Stored data:
========================================
(** The states the history holds, oldest first: the undo stack, then the
    redo stack from its top down. *)
Definition timeline (s : AppLogic) : list token :=
  undo_stack s ++ rev (redo_stack s).

(** The calls that neither load a dataset nor push a state. *)
Definition keeps_history (o : op) : Prop :=
  match o with
  | OLoad _ | OPush => False
  | _ => True
  end.

Lemma undo_effect_timeline s : timeline (snd (undo_effect s)) = timeline s.
Proof.
  unfold timeline, undo_effect.
  destruct (rev (undo_stack s)) as [|x [|y below]] eqn:E; try reflexivity.
  rewrite and_true_state, refreshed_undo_stack, refreshed_redo_stack.
  apply rev_eq_inv in E. rewrite E. cbn -[rev].
  rewrite rev_unit. cbn. rewrite <- !app_assoc. reflexivity.
Qed.

Lemma redo_effect_timeline s : timeline (snd (redo_effect s)) = timeline s.
Proof.
  unfold timeline, redo_effect.
  destruct (rev (redo_stack s)) as [|x below] eqn:E.
  - cbn. now rewrite E.
  - rewrite and_true_state, refreshed_undo_stack, refreshed_redo_stack.
    cbn -[rev]. rewrite rev_involutive, <- app_assoc. reflexivity.
Qed.

(** X10. [undo] and [redo], and with them the calls that set criteria,
    read the view or write into the dataset, never drop a state from the
    history nor change the order of its states: the undo stack followed
    by the redo stack read from its top down is the same list of states
    after any number of such calls. *)
Theorem history_preserved (ops : list op) (s : AppLogic) :
  Forall keeps_history ops ->
  timeline (exec (run_ops ops) s) = timeline s.
Proof.
  rewrite run_ops_eq.
  intros F. revert s. induction F as [|o ops K F IH]; intros s;
    [reflexivity|].
  cbn [fold_left]. rewrite IH.
  destruct o; cbn [op_effect]; try contradiction; try reflexivity.
  - apply undo_effect_timeline.
  - apply redo_effect_timeline.
  - unfold timeline.
    now rewrite refreshed_undo_stack, refreshed_redo_stack.
Qed.

(** X11. When the dataset serialises and the bound is 1 or more, the
    serialised dataset is the top of the undo stack after [push_state],
    whether the call appended it or found it there. *)
Theorem push_state_top (s : AppLogic) (t : token) :
  to_json (df s) = Returned t -> (1 <= max_undo_steps s)%Z ->
  top (undo_stack (exec push_state s)) = Some t.
Proof.
  intros E M. unfold exec. rewrite push_state_eq. cbn [snd].
  unfold push_state_effect. rewrite E.
  destruct (push_appends (undo_stack s) t) eqn:P.
  - cbn. unfold pushed. destruct (_ >? _)%Z eqn:G.
    + destruct (undo_stack s) as [|x U]; cbn in *.
      * rewrite Z.gtb_ltb in G. apply Z.ltb_lt in G. lia.
      * apply top_app_last.
    + apply top_app_last.
  - now apply push_appends_false in P.
Qed.

(** The calls that do not load a dataset. *)
Definition keeps_dataset_loaded (o : op) : Prop :=
  match o with
  | OLoad _ => False
  | _ => True
  end.

Lemma push_state_effect_nonempty s :
  (1 <= max_undo_steps s)%Z -> undo_stack s <> [] ->
  undo_stack (push_state_effect s) <> [].
Proof.
  intros M N. unfold push_state_effect.
  destruct (to_json (df s)) as [t|e]; [|exact N].
  destruct (push_appends (undo_stack s) t); [|exact N].
  cbn. unfold pushed. destruct (undo_stack s) as [|x U]; [contradiction|].
  destruct (_ >? _)%Z; cbn; [|discriminate].
  destruct U; discriminate.
Qed.

Lemma undo_effect_nonempty s :
  undo_stack s <> [] -> undo_stack (snd (undo_effect s)) <> [].
Proof.
  intros N. unfold undo_effect.
  destruct (rev (undo_stack s)) as [|x [|y below]]; try exact N.
  rewrite and_true_state, refreshed_undo_stack.
  cbn -[rev]. intros E. now apply rev_cons_not_nil in E.
Qed.

Lemma redo_effect_nonempty s :
  undo_stack s <> [] -> undo_stack (snd (redo_effect s)) <> [].
Proof.
  intros N. unfold redo_effect.
  destruct (rev (redo_stack s)) as [|x below]; try exact N.
  rewrite and_true_state, refreshed_undo_stack.
  cbn -[rev]. intros E. apply app_eq_nil in E. now destruct E.
Qed.

(** X12. Once the undo stack holds a state it holds one after every
    later call, up to the next [load_new_sheet], provided the bound is 1
    or more: [undo] stops at the last state and [push_state] drops the
    front state only from a stack of two or more. *)
Theorem undo_stack_stays_nonempty (ops : list op) (s : AppLogic) :
  Forall keeps_dataset_loaded ops ->
  (1 <= max_undo_steps s)%Z -> undo_stack s <> [] ->
  undo_stack (exec (run_ops ops) s) <> [].
Proof.
  rewrite run_ops_eq.
  intros F. revert s. induction F as [|o ops K F IH]; intros s M N;
    [exact N|].
  cbn [fold_left]. apply IH.
  - now rewrite op_effect_max.
  - destruct o; cbn [op_effect]; try contradiction; try exact N.
    + now apply push_state_effect_nonempty.
    + now apply undo_effect_nonempty.
    + now apply redo_effect_nonempty.
    + now rewrite refreshed_undo_stack.
Qed.

End Timeline.

Lemma undo_redo_outcome_witness :
  let s :=
    exec (lib := Ref.lib)
      (run_ops (two_edits_saved ++ [OApply None (Some "(") None None]))
      __init__ in
  let s' := exec (lib := Ref.lib) undo s in
  result undo s
  = Raised "re.error: missing ), unterminated subpattern at position 0"
  /\ undo_stack s' = firstn 2 (undo_stack s)
  /\ redo_stack s' = skipn 2 (undo_stack s)
  /\ df s' = loc_set 1 "Gegenstand" (VStr "Trackball") inventory
  /\ df s' <> df s
  /\ _current_view_df s' = _current_view_df s.
Proof.
  intros s s'.
  destruct (undo_redo_outcome (lib := Ref.lib) s) as (_ & _ & U & _).
  destruct (U (nth 2 (undo_stack s) inventory) (nth 1 (undo_stack s) inventory)
              (firstn 1 (undo_stack s)) eq_refl) as (A & B & C & D).
  hnf in D. destruct D as [R V]. fold s' in A, B, C, V.
  split; [exact R|]. split; [exact A|]. split; [exact B|].
  split; [rewrite C; reflexivity|]. split; [|exact V].
  rewrite C. vm_compute. intros H. discriminate H.
Defined.

Lemma history_preserved_witness :
  let s := exec (lib := Ref.lib) (run_ops two_edits_saved) __init__ in
  timeline
    (exec (run_ops [OUndo; OUndo; ORedo; OApply None (Some "maus") None None;
                    OUndo; OUndo])
       s)
  = timeline s.
Proof.
  intros s. apply (history_preserved (lib := Ref.lib)).
  repeat constructor.
Defined.

Lemma push_state_top_witness :
  let s := exec (lib := Ref.lib) (run_ops two_edits) __init__ in
  top (undo_stack (exec push_state s)) = Some (df s).
Proof.
  intros s. apply (push_state_top (lib := Ref.lib) s (df s)).
  - reflexivity.
  - vm_compute. discriminate.
Defined.

Lemma undo_stack_stays_nonempty_witness :
  let s := exec (lib := Ref.lib) (load_new_sheet inventory) __init__ in
  undo_stack (exec (run_ops (tl two_edits ++ [OUndo; OUndo; OUndo])) s) <> [].
Proof.
  intros s. apply (undo_stack_stays_nonempty (lib := Ref.lib)).
  - repeat constructor.
  - vm_compute. discriminate.
  - vm_compute. discriminate.
Defined.

(** ** The window: editing a cell (main_window.py) *)

(** [idx[i]] for a pandas Index and a position that is not negative. *)
Definition Index_getitem {A} (idx : list A) (i : nat) : outcome A :=
  match nth_error idx i with
  | Some x => Returned x
  | None => Raised "IndexError: index is out of bounds"
  end.

(** [isinstance(e, IndexError)] *)
Definition is_IndexError (e : exn) : bool := String.prefix "IndexError" e.

(** [f"{n}"] for a number that is not negative. *)
Definition str_nat (n : nat) : string := NilZero.string_of_uint (Nat.to_uint n).

Section CellChanged.

Context {lib : Pandas}.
========================================
▶ TASK PROMPT
Wherever "OApply" turns up in the records, copy the whole line.

▶ RESPONSE AREA
      (run_ops (two_edits_saved ++ [OApply None (Some "(") None None]))
    (exec (run_ops [OUndo; OUndo; ORedo; OApply None (Some "maus") None None;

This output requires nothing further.